Source material: Begin

(* ===== verification/MetricsSafety.v ===== *)
(** * What the metrics promise

    Whatever is recorded, by whatever caller, the number of series is bounded
    by the registered routes. *)

From stdpp Require Import base list gmap.
From Stdlib Require Import ZArith Lia SpecFloat.
From S2P Require Import Prelude Json World OperationalMetrics.
Open Scope Z_scope.
#[local] Open Scope recorder_scope.

(** ** Every series there can be *)

Definition counter_series (routes : list pystr) : list series :=
  (o ← SESSION_EXCHANGE_OUTCOMES;
   [key "codex_control_session_exchange_total" [("outcome" : pystr, o)]])
  ++ (op ← PAIRING_OPERATIONS; o ← PAIRING_OUTCOMES;
      [key "codex_control_pairing_operations_total"
         [("operation" : pystr, op); ("outcome" : pystr, o)]])
  ++ (k ← WEBSOCKET_KINDS; e ← WEBSOCKET_EVENTS; r ← WEBSOCKET_REASONS;
      [key "codex_control_websocket_events_total"
         [("kind" : pystr, k); ("event" : pystr, e); ("reason" : pystr, r)]])
  ++ (a ← COMMAND_STATUSES; b ← COMMAND_STATUSES;
      [key "codex_control_command_transitions_total"
         [("from_status" : pystr, a); ("to_status" : pystr, b)]])
  ++ (o ← COMMAND_IDEMPOTENCY_OUTCOMES;
      [key "codex_control_command_idempotency_total" [("outcome" : pystr, o)]])
  ++ (o ← APPROVAL_OUTCOMES; r ← APPROVAL_REASONS;
      [key "codex_control_approval_outcomes_total"
         [("outcome" : pystr, o); ("reason" : pystr, r)]])
  ++ (c ← RPC_POLICY_CLASSES; o ← RPC_POLICY_OUTCOMES;
      [key "codex_control_rpc_policy_total" [("method_class" : pystr, c); ("outcome" : pystr, o)]])
  ++ (p ← RECONCILIATION_PHASES; o ← RUN_OUTCOMES;
      name ← ["codex_control_reconciliation_runs_total" : pystr;
              "codex_control_reconciliation_items_total"];
      [key name [("phase" : pystr, p); ("outcome" : pystr, o)]])
  ++ (p ← MAINTENANCE_PHASES; o ← RUN_OUTCOMES;
      [key "codex_control_maintenance_runs_total" [("phase" : pystr, p); ("outcome" : pystr, o)]])
  ++ (p ← MAINTENANCE_PHASES;
      [key "codex_control_maintenance_items_total" [("phase" : pystr, p)]])
  ++ (d ← DEPENDENCIES; o ← DEPENDENCY_OUTCOMES;
      [key "codex_control_dependency_checks_total"
         [("dependency" : pystr, d); ("outcome" : pystr, o)]])
  ++ (m ← ("OTHER" : pystr) :: HTTP_METHODS; r ← routes; c ← HTTP_STATUS_CLASSES;
      [key "codex_control_http_requests_total"
         [("method" : pystr, m); ("route" : pystr, r); ("status_class" : pystr, c)]]).

Definition gauge_series : list series :=
  (k ← WEBSOCKET_KINDS;
   [key "codex_control_websocket_connections_active" [("kind" : pystr, k)]])
  ++ (d ← DEPENDENCIES; [key "codex_control_dependency_ready" [("dependency" : pystr, d)]])
  ++ (p ← MAINTENANCE_PHASES;
      name ← ["codex_control_maintenance_batch_saturated" : pystr;
              "codex_control_maintenance_last_success_timestamp_seconds"];
      [key name [("phase" : pystr, p)]])
  ++ (s ← pool_states; [key "codex_control_database_pool_connections" [("state" : pystr, s)]]).

Definition histogram_series (routes : list pystr) : list series :=
  (s ← COMMAND_TERMINAL_STATUSES;
   [key "codex_control_command_duration_seconds" [("outcome" : pystr, s)]])
  ++ (p ← RECONCILIATION_PHASES;
      [key "codex_control_reconciliation_duration_seconds" [("phase" : pystr, p)]])
  ++ (p ← MAINTENANCE_PHASES;
      [key "codex_control_maintenance_duration_seconds" [("phase" : pystr, p)]])
  ++ (d ← DEPENDENCIES;
      [key "codex_control_dependency_check_duration_seconds" [("dependency" : pystr, d)]])
  ++ (m ← ("OTHER" : pystr) :: HTTP_METHODS; r ← routes;
      [key "codex_control_http_request_duration_seconds" [("method" : pystr, m); ("route" : pystr, r)]]).

(** ** The calls *)

Inductive metric_call :=
| CSessionExchange (outcome : pystr)
| CPairing (operation outcome : pystr)
| CWebsocketRejected (kind reason : pystr)
| CWebsocketOpened (kind : pystr)
| CWebsocketClosed (kind reason : pystr)
| CWebsocketReplaced (kind : pystr)
| CCommandTransition (from_status to_status : pystr) (duration : option float)
| CCommandIdempotency (outcome : pystr)
| CApprovalOutcome (outcome reason : pystr)
| CRpcPolicy (method_class outcome : pystr)
| CReconciliation (phase outcome : pystr) (items : Z) (duration : float)
| CMaintenance (now : float) (phase outcome : pystr) (items : Z) (duration : float) (limit : Z)
| CDependencyCheck (dependency outcome : pystr) (duration : float)
| CHttpRequest (method route : pystr) (status_code : Z) (duration : float)
| CDatabasePool (values : gmap pystr float).

Definition call (c : metric_call) : recorder :=
  match c with
  | CSessionExchange o => session_exchange o
  | CPairing op o => pairing op o
  | CWebsocketRejected k r => websocket_rejected k r
  | CWebsocketOpened k => websocket_opened k
  | CWebsocketClosed k r => websocket_closed k r
  | CWebsocketReplaced k => websocket_replaced k
  | CCommandTransition a b d => command_transition a b d
  | CCommandIdempotency o => command_idempotency o
  | CApprovalOutcome o r => approval_outcome o r
  | CRpcPolicy c o => rpc_policy c o
  | CReconciliation p o n d => reconciliation p o n d
  | CMaintenance t p o n d l => maintenance t p o n d l
  | CDependencyCheck d o t => dependency_check d o t
  | CHttpRequest m r s d => http_request m r s d
  | CDatabasePool v => database_pool v
  end.

(** The callers go on after a refusal. *)
Definition record_all (calls : list metric_call) (m : OperationalMetrics) : OperationalMetrics :=
  foldl (λ m c, (call c m).2) m calls.

(** ** Staying within the series *)

Section within.
Context (routes : gset pystr).
Hypothesis Hunmatched : ("_unmatched" : pystr) ∈ routes.

Record within (m : OperationalMetrics) : Prop := {
  wi_routes : _http_routes m = routes;
  wi_counters k v : _counters m !! k = Some v → k ∈ counter_series (elements routes);
  wi_gauges k v : _gauges m !! k = Some v → k ∈ gauge_series;
  wi_histograms k v : _histograms m !! k = Some v → k ∈ histogram_series (elements routes);
}.

Definition keeps (f : recorder) : Prop := ∀ m, within m → within (f m).2.

Lemma keeps_done : keeps done.
Proof. by intros m. Qed.
Lemma keeps_fails e : keeps (fails e).
Proof. by intros m. Qed.
Lemma keeps_then a b : keeps a → keeps b → keeps (a;; b).
Proof. intros Ha Hb m Hm. unfold andThen. specialize (Ha m Hm). destruct (a m) as [[[]|e] m']; auto. Qed.
Lemma keeps_each {A} (f : A → recorder) l : (∀ x, x ∈ l → keeps (f x)) → keeps (each f l).
Proof.
  induction l as [|x l IH]; intros Hf; simpl; [apply keeps_done|].
  apply keeps_then; [apply Hf; left|apply IH; intros; apply Hf; by right].
Qed.
Lemma keeps_bounded v allowed field k :
  (v ∈ allowed → keeps (k v)) → keeps (let! x := _bounded v allowed field in k x).
Proof.
  intros Hk. unfold _bounded. destruct (py_in v allowed) eqn:E; simpl; [|apply keeps_fails].
  by apply Hk, (bool_decide_eq_true_1 _ E).
Qed.
Lemma keeps_increment name amount labels :
  key name labels ∈ counter_series (elements routes) → keeps (_increment name amount labels).
Proof.
  intros Hk. unfold _increment. destruct (amount <? 0); [apply keeps_fails|].
  destruct (float_of_int amount); simpl; [|apply keeps_fails].
  intros m [H1 H2 H3 H4]. split; simpl; try done. intros k v. rewrite lookup_insert.
  case_decide; [intros _; by subst k|apply H2].
Qed.
Lemma keeps_set_gauge name value labels :
  key name labels ∈ gauge_series → keeps (_set_gauge name value labels).
Proof.
  intros Hk. unfold _set_gauge. destruct (negb _); [apply keeps_fails|].
  intros m [H1 H2 H3 H4]. split; simpl; try done. intros k v. rewrite lookup_insert.
  case_decide; [intros _; by subst k|apply H3].
Qed.
Lemma keeps_add_gauge name amount floor labels :
  key name labels ∈ gauge_series → keeps (_add_gauge name amount floor labels).
Proof.
  intros Hk m [H1 H2 H3 H4]. split; simpl; try done. intros k v. rewrite lookup_insert.
  case_decide; [intros _; by subst k|apply H3].
Qed.
Lemma keeps_observe name value buckets labels :
  key name labels ∈ histogram_series (elements routes) →
  keeps (_observe_histogram name value buckets labels).
Proof.
  intros Hk. unfold _observe_histogram. destruct (_ || _); [apply keeps_fails|].
  intros m [H1 H2 H3 H4]. split; simpl; try done. intros k v. rewrite lookup_insert.
  case_decide; [intros _; by subst k|apply H4].
Qed.

(** A series is listed when its labels are. *)
Lemma listed_first {A} (x : A) l k : x ∈ l → x ∈ l ++ k.
Proof. intros. apply elem_of_app. by left. Qed.
Lemma listed_later {A} (x : A) l k : x ∈ k → x ∈ l ++ k.
Proof. intros. apply elem_of_app. by right. Qed.
Lemma listed_label {A B} (x : A) (f : B → list A) y l : y ∈ l → x ∈ f y → x ∈ l ≫= f.
Proof. intros. apply list_elem_of_bind. eauto. Qed.

Ltac listed_here :=
  first
    [ apply list_elem_of_singleton; reflexivity
    | match goal with H : _ ∈ _ |- _ => eapply listed_label; [exact H|listed_here] end
    | eapply listed_label; [left|listed_here]
    | eapply listed_label; [right; left|listed_here] ].
Ltac listed :=
  unfold counter_series, gauge_series, histogram_series;
  repeat match goal with
    | |- _ ∈ _ ++ _ => first [apply listed_first; solve [listed_here] | apply listed_later]
    end; listed_here.

Ltac keeps_step :=
  match goal with
  | |- keeps (if ?b then _ else _) => destruct b
  | |- keeps (match ?x with _ => _ end) => destruct x
  | |- keeps (checked (_bounded _ _ _) _) => apply keeps_bounded; intros ?
  | |- keeps (andThen _ _) => apply keeps_then
  | |- keeps (_increment _ _ _) => apply keeps_increment; listed
  | |- keeps (_set_gauge _ _ _) => apply keeps_set_gauge; listed
  | |- keeps (_add_gauge _ _ _ _) => apply keeps_add_gauge; listed
  | |- keeps (_observe_histogram _ _ _ _) => apply keeps_observe; listed
  | |- keeps (each _ _) => apply keeps_each; intros ? ?
  | |- keeps done => apply keeps_done
  end.
Ltac solve_keeps := repeat keeps_step.

Lemma keeps_command_transition a b d : keeps (command_transition a b d).
Proof.
  unfold command_transition. keeps_step. keeps_step. keeps_step; [solve_keeps|].
  destruct d as [d|]; [|apply keeps_done].
  destruct (py_in b COMMAND_TERMINAL_STATUSES) eqn:E; [|apply keeps_done].
  pose proof (bool_decide_eq_true_1 _ E). solve_keeps.
Qed.

Lemma keeps_http_request method route status d : keeps (http_request method route status d).
Proof.
  intros m Hm. unfold http_request.
  set (mm := if py_in method HTTP_METHODS then method else _).
  set (r := if bool_decide _ then route else _).
  assert (Hmethod : mm ∈ ("OTHER" : pystr) :: HTTP_METHODS).
  { unfold mm. destruct (py_in method HTTP_METHODS) eqn:E; [right|left]. by apply bool_decide_eq_true_1 in E. }
  assert (Hroute : r ∈ elements routes).
  { unfold r. apply elem_of_elements. case_bool_decide as H; [|done]. by rewrite <- (wi_routes m Hm). }
  clearbody mm r. revert m Hm.
  match goal with |- ∀ m, _ → within (?f m).2 => change (keeps f) end. solve_keeps.
Qed.

Lemma keeps_call c : keeps (call c).
Proof.
  destruct c; simpl; try apply keeps_command_transition; try apply keeps_http_request;
    unfold session_exchange, pairing, websocket_rejected, websocket_opened, websocket_closed,
      websocket_replaced, _websocket_event, command_idempotency, approval_outcome, rpc_policy,
      reconciliation, maintenance, dependency_check, database_pool; solve_keeps.
Qed.

Lemma keeps_initial : keeps initial_gauges.
Proof. unfold initial_gauges. solve_keeps. Qed.

Lemma record_all_within calls m : within m → within (record_all calls m).
Proof.
  revert m. induction calls as [|c calls IH]; intros m Hm; [done|]. by apply IH, keeps_call.
Qed.
End within.

(** ** The number of series *)

Lemma size_bound {V} (m : gmap series V) l : (∀ k v, m !! k = Some v → k ∈ l) → (size m ≤ length l)%nat.
Proof.
  intros H. rewrite <- size_dom. change (size (dom m)) with (length (elements (dom m))).
  apply submseteq_length, NoDup_submseteq; [apply NoDup_elements|].
  intros k [v Hv]%elem_of_elements%elem_of_dom. eauto.
Qed.

Lemma length_labels {A B} (f : A → list B) l n :
  (∀ x, length (f x) = n) → length (l ≫= f) = (length l * n)%nat.
Proof. intros Hf. induction l as [|x l IH]; [done|]. rewrite bind_cons, length_app, Hf, IH. simpl. lia. Qed.

Lemma http_series_length {A} (f : pystr → pystr → list A) routes n :
  (∀ m r, length (f m r) = n) →
  length (m ← ("OTHER" : pystr) :: HTTP_METHODS; r ← routes; f m r) = (8 * n * length routes)%nat.
Proof.
  intros Hf. rewrite (length_labels _ _ (length routes * n)); [simpl; lia|].
  intros m. by apply length_labels.
Qed.

Lemma counter_series_length routes :
  length (counter_series routes) = (341 + 40 * length routes)%nat.
Proof.
  unfold counter_series. rewrite !length_app.
  rewrite (http_series_length (λ m r, c ← HTTP_STATUS_CLASSES;
    [key "codex_control_http_requests_total"
       [("method" : pystr, m); ("route" : pystr, r); ("status_class" : pystr, c)]]) routes 5)
    by reflexivity.
  replace (40 * length routes)%nat with (8 * 5 * length routes)%nat by lia.
  generalize (8 * 5 * length routes)%nat as n. reflexivity.
Qed.

Lemma histogram_series_length routes :
  length (histogram_series routes) = (26 + 8 * length routes)%nat.
Proof.
  unfold histogram_series. rewrite !length_app.
  rewrite (http_series_length (λ m r, [key "codex_control_http_request_duration_seconds"
       [("method" : pystr, m); ("route" : pystr, r)]]) routes 1) by reflexivity.
  replace (8 * length routes)%nat with (8 * 1 * length routes)%nat by lia.
  generalize (8 * 1 * length routes)%nat as n. reflexivity.
Qed.

Lemma no_series_within routes :
  within (routes ∪ {["_unmatched" : pystr]}) (no_series routes).
Proof. split; [done|..]; intros k v H; simpl in H; by rewrite lookup_empty in H. Qed.

(** The metrics stay small.  Whatever is recorded, in any order and with any
    labels (a method or a path a client made up, say), the series are among a
    fixed list that depends on the registered routes only: at most [341 + 40 n]
    counters, [40] gauges and [26 + 8 n] histograms for [n] route labels. *)
Theorem metrics_bounded routes calls :
  let m := record_all calls (new_metrics routes) in
  let n := S (size routes) in
  (size (_counters m) ≤ 341 + 40 * n)%nat ∧ (size (_gauges m) ≤ 40)%nat
  ∧ (size (_histograms m) ≤ 26 + 8 * n)%nat.
Proof.
  intros m n. set (all := routes ∪ {["_unmatched" : pystr]}).
  assert (Hm : within all m).
  { apply record_all_within; [set_solver|]. apply keeps_initial, no_series_within. }
  assert (Hn : (length (elements all) ≤ n)%nat).
  { change (length (elements all)) with (size all). unfold all, n.
    rewrite size_union_alt, Nat.add_comm. apply (Nat.add_le_mono _ 1); [|done].
    transitivity (size ({["_unmatched" : pystr]} : gset pystr)); [|by rewrite size_singleton].
    apply subseteq_size. set_solver. }
  destruct Hm as [_ H1%size_bound H2%size_bound H3%size_bound].
  rewrite counter_series_length in H1. rewrite histogram_series_length in H3.
  split_and!; [lia|exact H2|lia].
Qed.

Source material: End

Exercise details: Reproduce exactly the lines of the records above from the one with "o => command_idempotency o" to the one with "Lemma keeps_fails e : keeps (fails e).", both included, and leave out everything else.

Task response:
  | CCommandIdempotency o => command_idempotency o
  | CApprovalOutcome o r => approval_outcome o r
  | CRpcPolicy c o => rpc_policy c o
  | CReconciliation p o n d => reconciliation p o n d
  | CMaintenance t p o n d l => maintenance t p o n d l
  | CDependencyCheck d o t => dependency_check d o t
  | CHttpRequest m r s d => http_request m r s d
  | CDatabasePool v => database_pool v
  end.

(** The callers go on after a refusal. *)
Definition record_all (calls : list metric_call) (m : OperationalMetrics) : OperationalMetrics :=
  foldl (λ m c, (call c m).2) m calls.

(** ** Staying within the series *)

Section within.
Context (routes : gset pystr).
Hypothesis Hunmatched : ("_unmatched" : pystr) ∈ routes.

Record within (m : OperationalMetrics) : Prop := {
  wi_routes : _http_routes m = routes;
  wi_counters k v : _counters m !! k = Some v → k ∈ counter_series (elements routes);
  wi_gauges k v : _gauges m !! k = Some v → k ∈ gauge_series;
  wi_histograms k v : _histograms m !! k = Some v → k ∈ histogram_series (elements routes);
}.

Definition keeps (f : recorder) : Prop := ∀ m, within m → within (f m).2.

Lemma keeps_done : keeps done.
Proof. by intros m. Qed.
Lemma keeps_fails e : keeps (fails e).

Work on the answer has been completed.